What you will do:
Please copy out each line of the entries in which "that" appears.

Collected data

────────────────────

(* ===== verification/GrandpaSamples.v ===== *)
(** * A concrete light client

    A small instance of the libraries the GRANDPA light client relies on, proved to
    satisfy their laws: headers hashed from their parent and number, voters as a map of
    weights, signatures that repeat what is signed.  On it the light client and the
    portal run, and the theorems are applied. *)

From S2P Require Import Prelude Types AccountManager World Circuit StandardAbi Vacuum Batches.
From S2P Require Import Attesters Xdns XdnsCalls XdnsSystem XdnsProps Abi AbiFill AbiRecode.
From S2P Require Import AbiSamples Justification JustificationFacts Grandpa GrandpaSystem.
From S2P Require Import GrandpaProps Portal PortalProps.

(** ** Voters *)

Definition voters_total (m : gmap Z Z) : Z := map_sum (Z.max 0) m.
Record Voters := mkVoters {
  voters : gmap Z Z;
  voters_ok : (voters_total voters <=? u64_max) = true;
}.

(** Partial weights of the same voter add up; an empty or too heavy set is refused. *)
Definition add_voter (m : gmap Z Z) (e : Z * Z) : gmap Z Z :=
  <[e.1 := default 0 (m !! e.1) + e.2]> m.
Definition voters_new (l : list (Z * Z)) : option Voters :=
  let m := fold_left add_voter l ∅ in
  match Bool.bool_dec (voters_total m <=? u64_max) true with
  | left ok => if 0 <? voters_total m then Some (mkVoters m ok) else None
  | right _ => None
  end.
Definition voters_weight (v : Voters) (i : Z) : option Z :=
  match voters v !! i with Some w => if 0 <? w then Some w else None | None => None end.

Definition sample_hash (h : BridgedHeader) : Hash :=
  Z.abs (parent_hash h) * 10 + 1 + header_number h mod 10.

#[export] Instance sample_grandpa : GrandpaLib := {|
  header_hash := sample_hash;
  VoterSet := Voters;
  voter_set_new := voters_new;
  voter_weight := voters_weight;
  voter_threshold := λ v, voters_total (voters v) - (voters_total (voters v) - 1) / 3;
  total_weight := λ v, voters_total (voters v);
  check_message_signature := λ p i sig r sid,
    bool_decide (sig = [i; precommit_hash p; precommit_number p; r; sid]);
|}.

Lemma voters_weight_max v i : default 0 (voters_weight v i) = Z.max 0 (default 0 (voters v !! i)).
Proof.
  unfold voters_weight. destruct (voters v !! i) as [w|]; cbn; [|done].
  destruct (0 <? w) eqn:Hw; cbn; [apply Z.ltb_lt in Hw|apply Z.ltb_ge in Hw]; lia.
Qed.

Definition ids_sum (m : gmap Z Z) (l : list Z) : Z :=
  foldr (λ i acc, Z.max 0 (default 0 (m !! i)) + acc) 0 l.

Lemma ids_sum_delete m i l : i ∉ l → ids_sum (delete i m) l = ids_sum m l.
Proof.
  induction l as [|k l IH]; intros Hi; [done|]. apply not_elem_of_cons in Hi as [Hk Hi].
  cbn. fold (ids_sum m l) (ids_sum (delete i m) l). by rewrite lookup_delete_ne, IH.
Qed.

Lemma ids_sum_total m l : NoDup l → ids_sum m l ≤ voters_total m.
Proof.
  revert m. induction l as [|i l IH]; intros m Hn.
  { apply map_sum_nonneg. intros. lia. }
  apply NoDup_cons in Hn as [Hi Hn]. cbn. fold (ids_sum m l).
  rewrite <- (ids_sum_delete m i l Hi). specialize (IH (delete i m) Hn).
  unfold voters_total in *. destruct (m !! i) as [w|] eqn:Hm; cbn.
  - rewrite (map_sum_delete (Z.max 0) m i w Hm). lia.
  - rewrite (delete_id m i Hm) in IH |- *. exact IH.
Qed.

#[export] Instance sample_laws : GrandpaLaws.
Proof.
  split; cbn.
  - intros v i w. unfold voters_weight. destruct (voters v !! i); [|done].
    destruct (0 <? _) eqn:Hw; [|done]. intros [= <-]. by apply Z.ltb_lt.
  - intros v l Hn. etransitivity; [|by apply (ids_sum_total _ _ Hn)]. unfold weight_sum, ids_sum.
    clear Hn. induction l as [|x l IH]; cbn; [done|]. 
    rewrite voters_weight_max. apply Z.add_le_mono_l. exact IH.
  - intros v. by apply Z.leb_le, voters_ok.
  - intros v. pose proof (Z.mul_div_le (voters_total (voters v) - 1) 3). lia.
Qed.

Definition sample_rank (h : Hash) : nat := Z.to_nat (Z.abs h).
Lemma sample_rank_parent h : (sample_rank (parent_hash h) < sample_rank (sample_hash h))%nat.
Proof.
  unfold sample_rank, sample_hash. pose proof (Z.mod_pos_bound (header_number h) 10). lia.
Qed.

#[export] Instance sample_links : HashLinks :=
  {| hash_rank := sample_rank; hash_rank_parent := sample_rank_parent |}.

(** ** A chain *)

Definition hdr (parent : Hash) (n : BlockNumber) (d : list DigestItem) : BridgedHeader :=
  mkHeader parent n (100 + n) 0 d.
Definition h0 : BridgedHeader := hdr 0 0 [].
Definition h1 : BridgedHeader := hdr (sample_hash h0) 1 [].
Definition h2 : BridgedHeader := hdr (sample_hash h1) 2
  [GrandpaConsensus (LogScheduledChange (mkScheduledChange [(7, 1)] 0))].
Definition h3 : BridgedHeader := hdr (sample_hash h2) 3 [].

(** The precommit of an authority for a header, signed in round 1 of a set. *)
Definition vote (sid : SetId) (h : BridgedHeader) (i : AuthorityId) : SignedPrecommit :=
  mkSigned (mkPrecommit (sample_hash h) (header_number h))
    [i; sample_hash h; header_number h; 1; sid] i.

(** Three of four authorities vote for [h2], one of them through its child [h3]; a
    stranger and a second vote are ignored. *)
Definition just2 : GrandpaJustification :=
  mkJustification 1
    (mkCommit (sample_hash h2) 2
       [vote 5 h2 1; vote 5 h2 99; vote 5 h3 2; vote 5 h2 2; vote 5 h2 3]) [h3].
Definition just1 : GrandpaJustification :=
  mkJustification 1 (mkCommit (sample_hash h1) 1 [vote 5 h1 1; vote 5 h1 2; vote 5 h1 4]) [].

Definition four : list (Z * Z) := [(1, 1); (2, 1); (3, 1); (4, 1)].
Definition four_voters : VoterSet := mkVoters (fold_left add_voter four ∅) eq_refl.

Lemma justification_accepted_witness :
  acyclic (ancestry just2) ∧ justified 5 four_voters just2 (sample_hash h2, 2).
Proof.
  assert (acyclic (ancestry just2)) as Ha by apply ancestry_acyclic. split; [exact Ha|].
  apply (proj1 (justification_accepted_iff 5 four_voters just2 (sample_hash h2, 2) tt Ha)).
  vm_compute. reflexivity.
Defined.

Lemma equivocation_witness :
  ∃ common : list SignedPrecommit,
    total_weight four_voters < 3 * weight_sum four_voters common ∧ NoDup (map vote_id common) ∧
    ∀ v, v ∈ common →
      v ∈ precommits (commit just2) ∧ supports 5 just2 (ancestry just2) v ∧
      ∃ v', v' ∈ precommits (commit just1) ∧ vote_id v' = vote_id v ∧
            supports 5 just1 (ancestry just1) v'.
Proof.
  apply (finality_needs_equivocation four_voters just1 just2 (sample_hash h1, 1)
    (sample_hash h2, 2) 5 5 tt).
  - apply ancestry_acyclic.
  - apply ancestry_acyclic.
  - vm_compute. reflexivity.
  - vm_compute. reflexivity.
Defined.

Lemma two_votes_are_too_few :
  verify_justification (sample_hash h1, 1) 5 four_voters
    (mkJustification 1 (mkCommit (sample_hash h1) 1 [vote 5 h1 1; vote 5 h1 2]) []) tt =
  Err TooLowCumulativeWeight tt.
Proof. vm_compute. reflexivity. Qed.

(** ** A run of the light client *)

#[export] Instance sample_grandpa_config : GrandpaConfig Z := {|
  HeadersToStore := 2;
  MyVendor := Rococo;
  local_block_number := λ e, e;
  light_client_epoch := λ _ _ _ e, e + 1;
|}.

(** Decoders that know the headers and proofs of the sample. *)
#[export] Instance sample_codec : GrandpaCodec := {|
  decode_relay_registration := λ l,
    match l with 1 :: _ => Some (mkRelayRegistration [0] [1; 2; 3; 4] 5 77) | _ => None end;
  decode_header := λ l, match l with [0] => Some h0 | [1] => Some h1 | _ => None end;
  decode_header_data := λ l,
    match l with [2] => Some (mkHeaderData h2 [h1] just2) | _ => None end;
  decode_relay_proof := λ l,
    match l with
    | 2 :: payload => Some (mkRelayProof payload [[8; 1; 2; 3; 9]] (sample_hash h2))
    | _ => None
    end;
  decode_para_proof := λ _, None;
  decode_bytes := λ l, Some l;
  twox64_concat := λ l, l;
  read_trie_value := λ proof _ _, match proof with [ev] => Some (Some ev) | _ => None end;
  proof_contains := λ _ _, true;
|}.

Definition chain_id : TargetId := [114; 111; 99; 111].
Definition g_empty : GrandpaState Z :=
  mkGrandpa 10 None None ∅ 0 None ∅ None None ∅ None false false [].
Definition after {A} (m : M (GrandpaState Z) DispatchError A) (s : GrandpaState Z) : GrandpaState Z :=
  match m s with Ok _ s' => s' | _ => s end.
Definition g_started : GrandpaState Z := after (initialize Root chain_id [1]) g_empty.
Definition g_grown : GrandpaState Z := after (submit_headers (Signed 9) [h1] h2 just2) g_started.

Lemma g_empty_untracked : untracked g_empty.
Proof. split; reflexivity. Qed.

Lemma g_grown_reached : rtc gr_step g_empty g_grown.
Proof.
  apply (rtc_l _ _ g_started).
  - apply (step_initialize _ Root chain_id [1]). vm_compute. reflexivity.
  - apply rtc_once. apply (step_submit _ (Signed 9) [h1] h2 just2 true). vm_compute. reflexivity.
Qed.

Lemma store_two : 0 < HeadersToStore ≤ u32_max.
Proof. vm_compute. split; [reflexivity|discriminate]. Qed.

Lemma light_client_witness : ∃ o, rtc fin_step None o ∧ refines o g_grown.
Proof. exact (light_client_refines store_two g_empty g_grown g_empty_untracked g_grown_reached). Defined.


(** The range fills the ring of two: three headers are stored, and the authorities are
    those that [h2] announces. *)
Lemma grown_run :
  size (ImportedHeaders g_grown) = 3%nat ∧ BestFinalizedHash g_grown = Some (sample_hash h2) ∧
  CurrentAuthoritySet g_grown = Some (mkAuthoritySet [(7, 1)] 6).
Proof. vm_compute. split_and!; reflexivity. Qed.

Lemma submission_decided_witness :
  (∃ b a, importable [h1] h2 just2 b a g_started ∧
     verify_and_store_headers [h1] h2 just2 g_started = Ok tt (imported [h1] h2 a g_started)) ∨
  ((¬ ∃ b a, importable [h1] h2 just2 b a g_started) ∧
     ∃ e, verify_and_store_headers [h1] h2 just2 g_started = Err e g_started).
Proof. exact (submission_decided store_two [h1] h2 just2 g_started). Defined.

(** A range that skips [h1] is refused. *)
Lemma unlinked_refused :
  verify_and_store_headers [] h2 just2 g_started =
  Err (GrandpaModuleError InvalidJustificationLinkage) g_started.
Proof. vm_compute. reflexivity. Qed.

Lemma event_proved_witness :
  ∃ f, refines (Some f) g_grown ∧ rtc fin_step None (Some f) ∧
    traced g_grown chain_id f (mkReceipt 2 (be_bytes 32 (sample_hash h2)) [1; 2; 3]).
Proof.
  apply (proj2 (event_proved store_two g_empty g_grown g_grown chain_id [2; 1; 2; 3] None
    (mkReceipt 2 (be_bytes 32 (sample_hash h2)) [1; 2; 3]) g_empty_untracked g_grown_reached
    ltac:(vm_compute; reflexivity))).
Defined.

Import ToyRlp.

(** ** The precompile of the portal: the vectors of primitives/src/portal.rs *)

Lemma portal_vectors :
  recode_to_scale_and_decode Rlp (encode_args (GetLatestFinalizedHeader [9; 9; 9; 9])) tt =
    Ok (GetLatestFinalizedHeader [9; 9; 9; 9]) tt ∧
  recode_to_scale_and_decode Rlp
    (encode_args (VerifyEventInclusion [9; 9; 9; 9] Finalized (repeat 5 32) [1; 2; 3; 4])) tt =
    Ok (VerifyEventInclusion [9; 9; 9; 9] Finalized (repeat 5 32) [1; 2; 3; 4]) tt ∧
  recode_to_scale_and_decode Rlp
    (encode_args (VerifyStateInclusion [9; 9; 9; 9] Rational [1; 2; 3; 4])) tt =
    Ok (VerifyStateInclusion [9; 9; 9; 9] Rational [1; 2; 3; 4]) tt ∧
  recode_to_scale_and_decode Rlp
    (encode_args (VerifyTxInclusion [9; 9; 9; 9] Rational [1; 2; 3; 4])) tt =
    Ok (VerifyTxInclusion [9; 9; 9; 9] Rational [1; 2; 3; 4]) tt.
Proof. vm_compute. split_and!; reflexivity. Qed.

(** The same calls in SCALE read another chain, or nothing. *)
Lemma portal_scale_vectors :
  recode_to_scale_and_decode Scale (encode_args (GetFastHeight [9; 9; 9; 9])) tt =
    Ok (GetFastHeight [3; 9; 9; 9]) tt ∧
  recode_to_scale_and_decode Scale
    (encode_args (VerifyStateInclusion [9; 9; 9; 9] Rational [1; 2; 3; 4])) tt =
    Err (Other "Failed to decode portal interface enum") tt.
Proof. vm_compute. split; reflexivity. Qed.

────────────────────

Response to the task:
    weights, signatures that repeat what is signed.  On it the light client and the
(** Decoders that know the headers and proofs of the sample. *)
    those that [h2] announces. *)
(** A range that skips [h1] is refused. *)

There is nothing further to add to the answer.